Il est des mots que ni les faits ni le temps ne démentent. Le 26 avril 2023, Robert Badinter, mort à 95 ans dans la nuit de jeudi 8 à vendredi 9 février, donnait sa dernière interview radiotélévisée. «Je pense que nous ne réalisons pas assez, nous Français, qu’il y a une guerre en Europe. Aujourd’hui. À deux heures et quart d’avion de Paris. J’ai connu la guerre, je sais ce qu’est la guerre. Elle est là, elle existe», déclarait-il nettement au micro de France Inter, en faisant référence à la guerre en Ukraine.
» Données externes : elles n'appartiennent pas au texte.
(* ===== verification/Crypto.v ===== *)
(** Packet encryption ([logmoko_encryption.c]).  OpenSSL is the parameter [Evp]: its
    cipher-context calls, each of which may fail, with the documented behaviour
    of AES-256-GCM as the laws [EvpLaws]. *)
From S2P Require Import Prelude.
Local Open Scope Z_scope.

Abbreviation bytes := (list ascii).

Definition CRYPTO_KEY_LEN : nat := 32.
Definition CRYPTO_IV_LEN : nat := 12.
Definition CRYPTO_TAG_LEN : nat := 16.
Definition CRYPTO_OVERHEAD : nat := CRYPTO_IV_LEN + CRYPTO_TAG_LEN.

(** ** OpenSSL *)

(** The calls the code makes on an [EVP_CIPHER_CTX]; [None] is any result but 1.
    [update] and [final] return the bytes they store. *)
Class Evp (ctx : Type) := {
  RAND_bytes : nat -> option bytes;  (* the n-th request for an IV *)
  SHA256 : bytes -> bytes;
  EVP_CIPHER_CTX_reset : ctx -> ctx;
  EVP_EncryptInit : ctx -> bytes -> bytes -> option ctx;
  EVP_EncryptUpdate : ctx -> bytes -> option (ctx * bytes);
  EVP_EncryptFinal : ctx -> option (ctx * bytes);
  EVP_CTRL_GET_TAG : ctx -> option (ctx * bytes);
  EVP_DecryptInit : ctx -> bytes -> bytes -> option ctx;
  EVP_DecryptUpdate : ctx -> bytes -> option (ctx * bytes);
  EVP_CTRL_SET_TAG : ctx -> bytes -> option ctx;
  EVP_DecryptFinal : ctx -> option (ctx * bytes)
}.

(** AES-256-GCM: ciphertexts are as long as plaintexts, tags have the length asked
    for, IVs too; and a decryption under the same key and IV with the tag of the
    encryption succeeds and restores the plaintext. *)
Class EvpLaws (ctx : Type) `{Evp ctx} := {
  rand_length n iv : RAND_bytes n = Some iv -> length iv = CRYPTO_IV_LEN;
  sha256_length m : length (SHA256 m) = CRYPTO_KEY_LEN;
  gcm_lengths c key iv plain c1 c2 ct1 c3 ct2 c4 tag :
    EVP_EncryptInit c key iv = Some c1 -> EVP_EncryptUpdate c1 plain = Some (c2, ct1) ->
    EVP_EncryptFinal c2 = Some (c3, ct2) -> EVP_CTRL_GET_TAG c3 = Some (c4, tag) ->
    length (ct1 ++ ct2) = length plain /\ length tag = CRYPTO_TAG_LEN;
  gcm_inverse c key iv plain c1 c2 ct1 c3 ct2 c4 tag d :
    EVP_EncryptInit c key iv = Some c1 -> EVP_EncryptUpdate c1 plain = Some (c2, ct1) ->
    EVP_EncryptFinal c2 = Some (c3, ct2) -> EVP_CTRL_GET_TAG c3 = Some (c4, tag) ->
    exists d1 d2 p1 d3 d4 p2,
      EVP_DecryptInit d key iv = Some d1 /\ EVP_DecryptUpdate d1 (ct1 ++ ct2) = Some (d2, p1) /\
      EVP_CTRL_SET_TAG d2 tag = Some d3 /\ EVP_DecryptFinal d3 = Some (d4, p2) /\ p1 ++ p2 = plain
}.

(** ** Buffers *)

(** Stores bytes at an offset of a buffer. *)
Definition write_at (off : nat) (bs buf : bytes) : bytes :=
  take off buf ++ bs ++ drop (off + length bs) buf.

Lemma length_write_at off bs buf : (off + length bs <= length buf)%nat ->
  length (write_at off bs buf) = length buf.
Proof. intros Hl. unfold write_at. rewrite !length_app, length_take, length_drop. lia. Qed.

(** A store right after a known prefix extends it. *)
Lemma take_write_at off bs buf : (off <= length buf)%nat ->
  take (off + length bs) (write_at off bs buf) = take off buf ++ bs.
Proof.
  intros Hl. unfold write_at. rewrite app_assoc, take_app_le.
  - apply take_ge. rewrite length_app, length_take. lia.
  - rewrite length_app, length_take. lia.
Qed.

Section crypto.
Context {ctx : Type} `{Evp ctx}.

(** [derive_key]: the SHA-256 of the preshared key's C string. *)
Definition derive_key (psk : string) : bytes := SHA256 (chars psk).

(** [encrypt_packet]: the context, the output buffer and the length of the packet,
    or [-1]. *)
Definition encrypt_packet (rand : nat) (c : ctx) (key plain out : bytes) : ctx * bytes * option nat :=
  match RAND_bytes rand with
  | None => (c, out, None)
  | Some iv =>
      match EVP_EncryptInit c key iv with
      | None => (EVP_CIPHER_CTX_reset c, out, None)
      | Some c1 =>
          match EVP_EncryptUpdate c1 plain with
          | None => (EVP_CIPHER_CTX_reset c1, out, None)
          | Some (c2, ct1) =>
              let out := write_at CRYPTO_IV_LEN ct1 out in
              match EVP_EncryptFinal c2 with
              | None => (EVP_CIPHER_CTX_reset c2, out, None)
              | Some (c3, ct2) =>
                  let out := write_at (CRYPTO_IV_LEN + length ct1) ct2 out in
                  let ciphertext_len := (length ct1 + length ct2)%nat in
                  match EVP_CTRL_GET_TAG c3 with
                  | None => (EVP_CIPHER_CTX_reset c3, out, None)
                  | Some (c4, tag) =>
                      let out := write_at (CRYPTO_IV_LEN + ciphertext_len) tag out in
                      let out := write_at 0 iv out in
                      (c4, out, Some (CRYPTO_IV_LEN + ciphertext_len + CRYPTO_TAG_LEN)%nat)
                  end
              end
          end
      end
  end.

(** [decrypt_packet] of the first [in_len] bytes of a buffer. *)
Definition decrypt_packet (c : ctx) (key inp : bytes) (in_len : nat) (out : bytes) :
    ctx * bytes * option nat :=
  if (in_len <? CRYPTO_OVERHEAD)%nat then (c, out, None)
  else
    let iv := take CRYPTO_IV_LEN inp in
    let ciphertext := take (in_len - CRYPTO_OVERHEAD) (drop CRYPTO_IV_LEN inp) in
    let tag := take CRYPTO_TAG_LEN (drop (in_len - CRYPTO_TAG_LEN) inp) in
    match EVP_DecryptInit c key iv with
    | None => (EVP_CIPHER_CTX_reset c, out, None)
    | Some c1 =>
        match EVP_DecryptUpdate c1 ciphertext with
        | None => (EVP_CIPHER_CTX_reset c1, out, None)
        | Some (c2, p1) =>
            let out := write_at 0 p1 out in
            match EVP_CTRL_SET_TAG c2 tag with
            | None => (EVP_CIPHER_CTX_reset c2, out, None)
            | Some c3 =>
                match EVP_DecryptFinal c3 with
                | None => (EVP_CIPHER_CTX_reset c3, out, None)
                | Some (c4, p2) => (c4, write_at (length p1) p2 out, Some (length p1 + length p2)%nat)
                end
            end
        end
    end.

Context `{!EvpLaws ctx}.

#[local] Opaque CRYPTO_IV_LEN CRYPTO_TAG_LEN.

(** What a successful encryption leaves in the buffer. *)
Lemma encrypt_packet_ok rand c key plain out c' out' n :
  (length plain + CRYPTO_OVERHEAD <= length out)%nat ->
  encrypt_packet rand c key plain out = (c', out', Some n) ->
  exists iv ct tag, n = (length plain + CRYPTO_OVERHEAD)%nat /\ take n out' = iv ++ ct ++ tag /\
    length out' = length out /\ length iv = CRYPTO_IV_LEN /\ length ct = length plain /\
    length tag = CRYPTO_TAG_LEN /\
    (forall d, exists d1 d2 p1 d3 d4 p2,
      EVP_DecryptInit d key iv = Some d1 /\ EVP_DecryptUpdate d1 ct = Some (d2, p1) /\
      EVP_CTRL_SET_TAG d2 tag = Some d3 /\ EVP_DecryptFinal d3 = Some (d4, p2) /\ p1 ++ p2 = plain).
Proof.
  intros Hroom Henc. unfold encrypt_packet in Henc.
  destruct (RAND_bytes rand) as [iv|] eqn:Hiv; [|done]. apply rand_length in Hiv.
  destruct (EVP_EncryptInit c key iv) as [c1|] eqn:H1; [|done].
  destruct (EVP_EncryptUpdate c1 plain) as [[c2 ct1]|] eqn:H2; [|done].
  destruct (EVP_EncryptFinal c2) as [[c3 ct2]|] eqn:H3; [|done].
  destruct (EVP_CTRL_GET_TAG c3) as [[c4 tag]|] eqn:H4; [|done].
  destruct (gcm_lengths c key iv plain c1 c2 ct1 c3 ct2 c4 tag) as [Hct Htag]; [done..|].
  injection Henc as <- <- <-. rewrite length_app in Hct.
  unfold CRYPTO_OVERHEAD in *.
  exists iv, (ct1 ++ ct2), tag. rewrite length_app.
  set (o1 := write_at CRYPTO_IV_LEN ct1 out). set (o2 := write_at _ ct2 o1). set (o3 := write_at _ tag o2).
  assert (length o1 = length out) as L1 by (apply length_write_at; lia).
  assert (length o2 = length out) as L2 by (unfold o2; rewrite length_write_at; lia).
  assert (length o3 = length out) as L3 by (unfold o3; rewrite length_write_at; lia).
  assert (take (CRYPTO_IV_LEN + length ct1) o1 = take CRYPTO_IV_LEN out ++ ct1) as T1
    by (apply take_write_at; lia).
  assert (take (CRYPTO_IV_LEN + length ct1 + length ct2) o2 = take CRYPTO_IV_LEN out ++ ct1 ++ ct2) as T2.
  { unfold o2. rewrite take_write_at by lia. by rewrite T1, <- app_assoc. }
  assert (take (CRYPTO_IV_LEN + (length ct1 + length ct2) + length tag) o3 =
    take CRYPTO_IV_LEN out ++ ct1 ++ ct2 ++ tag) as T3.
  { unfold o3. rewrite take_write_at by lia. by rewrite Nat.add_assoc, T2, <- !app_assoc. }
  split_and!; try done; try lia.
  - unfold write_at. rewrite take_0. simpl. rewrite take_app_ge by lia. f_equal.
    rewrite Hiv, <- Htag, <- skipn_firstn_comm, T3.
    rewrite drop_app_ge by (rewrite length_take; lia).
    rewrite length_take, Nat.min_l, Nat.sub_diag by lia. simpl. by rewrite <- app_assoc.
  - rewrite length_write_at; lia.
  - intros d. by apply (gcm_inverse c key iv plain c1 c2 ct1 c3 ct2 c4 tag d).
Qed.

Lemma decrypt_encrypted rand c key plain out c' out' n d buf rest :
  (length plain + CRYPTO_OVERHEAD <= length out)%nat -> (length plain <= length buf)%nat ->
  encrypt_packet rand c key plain out = (c', out', Some n) ->
  exists d' buf', decrypt_packet d key (take n out' ++ rest) n buf = (d', buf', Some (length plain)) /\
    take (length plain) buf' = plain /\ length buf' = length buf.
Proof.
  intros Hroom Hbuf Henc.
  destruct (encrypt_packet_ok rand c key plain out c' out' n Hroom Henc)
    as (iv & ct & tag & -> & -> & _ & Hiv & Hct & Htag & Hdec).
  destruct (Hdec d) as (d1 & d2 & p1 & d3 & d4 & p2 & H1 & H2 & H3 & H4 & Hplain).
  unfold decrypt_packet. unfold CRYPTO_OVERHEAD in *.
  destruct (Nat.ltb_spec (length plain + (CRYPTO_IV_LEN + CRYPTO_TAG_LEN)) (CRYPTO_IV_LEN + CRYPTO_TAG_LEN)); [lia|].
  rewrite <- !app_assoc.
  assert (take CRYPTO_IV_LEN (iv ++ ct ++ tag ++ rest) = iv) as ->.
  { rewrite <- Hiv. apply take_app_length. }
  replace (length plain + (CRYPTO_IV_LEN + CRYPTO_TAG_LEN) - (CRYPTO_IV_LEN + CRYPTO_TAG_LEN))%nat
    with (length ct) by lia.
  assert (drop CRYPTO_IV_LEN (iv ++ ct ++ tag ++ rest) = ct ++ tag ++ rest) as ->.
  { rewrite <- Hiv. apply drop_app_length. }
  rewrite take_app_length.
  replace (length plain + (CRYPTO_IV_LEN + CRYPTO_TAG_LEN) - CRYPTO_TAG_LEN)%nat
    with (length (iv ++ ct)) by (rewrite length_app; lia).
  rewrite (app_assoc iv ct), drop_app_length.
  assert (take CRYPTO_TAG_LEN (tag ++ rest) = tag) as -> by (rewrite <- Htag; apply take_app_length).
  rewrite H1, H2, H3, H4. rewrite <- Hplain, length_app in *.
  do 2 eexists. split; [done|]. split; [|rewrite !length_write_at; [done|lia|rewrite length_write_at; lia]].
  rewrite take_write_at by (rewrite length_write_at; lia).
  pose proof (take_write_at 0 p1 buf ltac:(lia)) as Hp. simpl in Hp. by rewrite Hp.
Qed.
End crypto.

(** ** Theorems *)

(** C18. Round trip: a packet made by [encrypt_packet] is 28 bytes longer than the
    plaintext, stays inside its buffer, and [decrypt_packet] with the same key, in
    whatever state its context is, restores exactly the plaintext. *)
Theorem packet_roundtrip {ctx : Type} `{EvpLaws ctx} (rand n : nat) (c c' d : ctx)
    (key plain out out' buf : bytes)
    (Hroom : (length plain + CRYPTO_OVERHEAD <= length out)%nat)
    (Hbuf : (length plain <= length buf)%nat)
    (Henc : encrypt_packet rand c key plain out = (c', out', Some n)) :
  n = (length plain + CRYPTO_OVERHEAD)%nat /\ length out' = length out /\
  exists d' buf', decrypt_packet d key (take n out') n buf = (d', buf', Some (length plain)) /\
    take (length plain) buf' = plain /\ length buf' = length buf.
Proof.
  destruct (encrypt_packet_ok rand c key plain out c' out' n Hroom Henc) as (iv & ct & tag & Hn & _ & Hl & _).
  split_and!; [done|done|].
  destruct (decrypt_encrypted rand c key plain out c' out' n d buf [] Hroom Hbuf Henc) as (d' & buf' & Hdec & ?).
  rewrite app_nil_r in Hdec. by exists d', buf'.
Qed.

(** A packet too short to hold an IV and a tag is refused before anything is
    read from it. *)
Theorem short_packets_rejected {ctx : Type} `{Evp ctx} (d : ctx) (key inp buf : bytes) (in_len : nat)
    (Hshort : (in_len < CRYPTO_OVERHEAD)%nat) :
  decrypt_packet d key inp in_len buf = (d, buf, None).
Proof. unfold decrypt_packet. by rewrite (proj2 (Nat.ltb_lt _ _)). Qed.

(** ** A concrete cipher *)

(** The identity cipher whose tag is cut from the key: enough to satisfy the laws
    and to tell keys apart.  The context remembers the key and the tag to check. *)
Definition toy_ctx : Type := bytes * bytes.
Definition toy_tag (key : bytes) : bytes := take CRYPTO_TAG_LEN (key ++ replicate CRYPTO_TAG_LEN "0"%char).

#[export] Instance toy_evp : Evp toy_ctx := {
  RAND_bytes := fun n => Some (replicate CRYPTO_IV_LEN (ascii_of_nat n));
  SHA256 := fun m => take CRYPTO_KEY_LEN (m ++ replicate CRYPTO_KEY_LEN "0"%char);
  EVP_CIPHER_CTX_reset := fun _ => ([], []);
  EVP_EncryptInit := fun _ key _ => Some (key, []);
  EVP_EncryptUpdate := fun c plain => Some (c, plain);
  EVP_EncryptFinal := fun c => Some (c, []);
  EVP_CTRL_GET_TAG := fun c => Some (c, toy_tag c.1);
  EVP_DecryptInit := fun _ key _ => Some (key, []);
  EVP_DecryptUpdate := fun c ct => Some (c, ct);
  EVP_CTRL_SET_TAG := fun c tag => Some (c.1, tag);
  EVP_DecryptFinal := fun c => if bool_decide (c.2 = toy_tag c.1) then Some (c, []) else None
}.

Lemma length_padded n (m : bytes) : length (take n (m ++ replicate n "0"%char)) = n.
Proof. rewrite length_take, length_app, length_replicate. lia. Qed.

#[export] Instance toy_laws : EvpLaws toy_ctx.
Proof.
  split.
  - by intros n iv [= <-].
  - intros m. apply length_padded.
  - intros c key iv plain c1 c2 ct1 c3 ct2 c4 tag [= <-] [= <- <-] [= <- <-] [= <- <-].
    rewrite app_nil_r. split; [done|]. apply length_padded.
  - intros c key iv plain c1 c2 ct1 c3 ct2 c4 tag d [= <-] [= <- <-] [= <- <-] [= <- <-].
    do 6 eexists. split_and!; [done..| |by rewrite !app_nil_r]. simpl. by rewrite bool_decide_eq_true_2.
Qed.

Definition toy_packet : toy_ctx * bytes * option nat :=
  encrypt_packet (ctx := toy_ctx) 65 ([], []) (derive_key (ctx := toy_ctx) "secret") (chars "hello")
    (replicate 40 NUL).

Lemma packet_roundtrip_witness :
  toy_packet.2 = Some 33%nat /\
  exists d' buf', decrypt_packet (ctx := toy_ctx) ([], []) (derive_key (ctx := toy_ctx) "secret")
      (take 33 toy_packet.1.2) 33 (replicate 10 NUL) = (d', buf', Some 5%nat) /\
    take 5 buf' = chars "hello".
Proof.
  split; [by vm_compute|].
  destruct (packet_roundtrip (ctx := toy_ctx) 65 33 ([], []) toy_packet.1.1 ([], [])
    (derive_key (ctx := toy_ctx) "secret") (chars "hello") (replicate 40 NUL) toy_packet.1.2
    (replicate 10 NUL)) as (_ & _ & d' & buf' & Hdec & Htake & _).
  - vm_compute. lia.
  - vm_compute. lia.
  - by vm_compute.
  - exists d', buf'. by split.
Defined.

Lemma short_packets_rejected_witness :
  decrypt_packet (ctx := toy_ctx) ([], []) [] (chars "junk") 4 [] = (([], []), [], None).
Proof. apply (short_packets_rejected (ctx := toy_ctx) ([], []) [] (chars "junk") [] 4). vm_compute. lia. Defined.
L’ancien garde des Sceaux, qui a fait abolir la peine de mort en 1981, était alors invité pour parler d’un ouvrage dont il était coauteur ; Vladimir Poutine. L’accusation (Fayard). «Indiscutablement un acte d’accusation (…) Ce que Poutine entendrait s’il comparaissait devant une justice pénale internationale. Mais pour ça, il faut qu’il quitte le pouvoir…», ajoutait-il face à Léa Salamé. Robert Badinter dépeignait alors un président russe «emporté par l’hubris, par la pulsion qui entraîne un dictateur vers ce que lui croit possible, et qui se révèle ensuite ne pas l’être».

«Quand Poutine a lancé sa guerre d’agression contre l’Ukraine, il a inventé un génocide des Russes dans le Donbass. Ce n’est que pur mensonge. C’est un prétexte à une guerre d’agression qui entraîne inévitablement des crimes de guerre, détaillait l’ancien président du Conseil constitutionnel. C’est le type même de la propagande totalitaire : il suffit de regarder les discours de Goebbels ou Hitler pour mesurer qu’il y a un constant mépris de la vérité et de l’interlocuteur.»

Et de citer «la multitude des crimes commis contre les civils» en Ukraine. «Les bombardements d’hôpitaux, d’écoles, les viols collectifs… C’est ça, l’horreur de la guerre. Les Ukrainiens et la Cour pénale internationale récoltent les preuves. Pourquoi ? Parce qu’on s’est aperçus, au moment du conflit en ex-Yougoslavie, qu’après coup c’était très difficile de réunir ces preuves, et qu’il fallait aussitôt le faire, de façon à ce que l’accusation soit prête»,

Avec emphase, le natif de Paris avait pointé l’aveuglement des jeunes générations sur la situation en Ukraine pour qui ce qui est montré «à la télé est un spectacle» et non «la réalité».

Il avait enfin dressé un parallèle avec les années 1930. «Au même moment où nous faisions passer la semaine de travail à 40 heures, Hitler faisait passer à 60 heures dans les usines allemandes tout ce qui concernait la défense nationale… Et tout concernait la défense nationale. Il y avait une espèce d’aveuglement, on ne voyait pas, ou bien on ne tirait pas les conséquences de ce qui se passait de l’autre côté du Rhin. Et là, je vois les défilés, justifiés, à propos de la question des retraites : mais la première question, c’est la paix et la guerre. Parce que ce ne sera pas l’allongement de l’âge de la retraite, ce sera la vie et la mort. C’est ça la guerre ; c’est la vie et la mort.»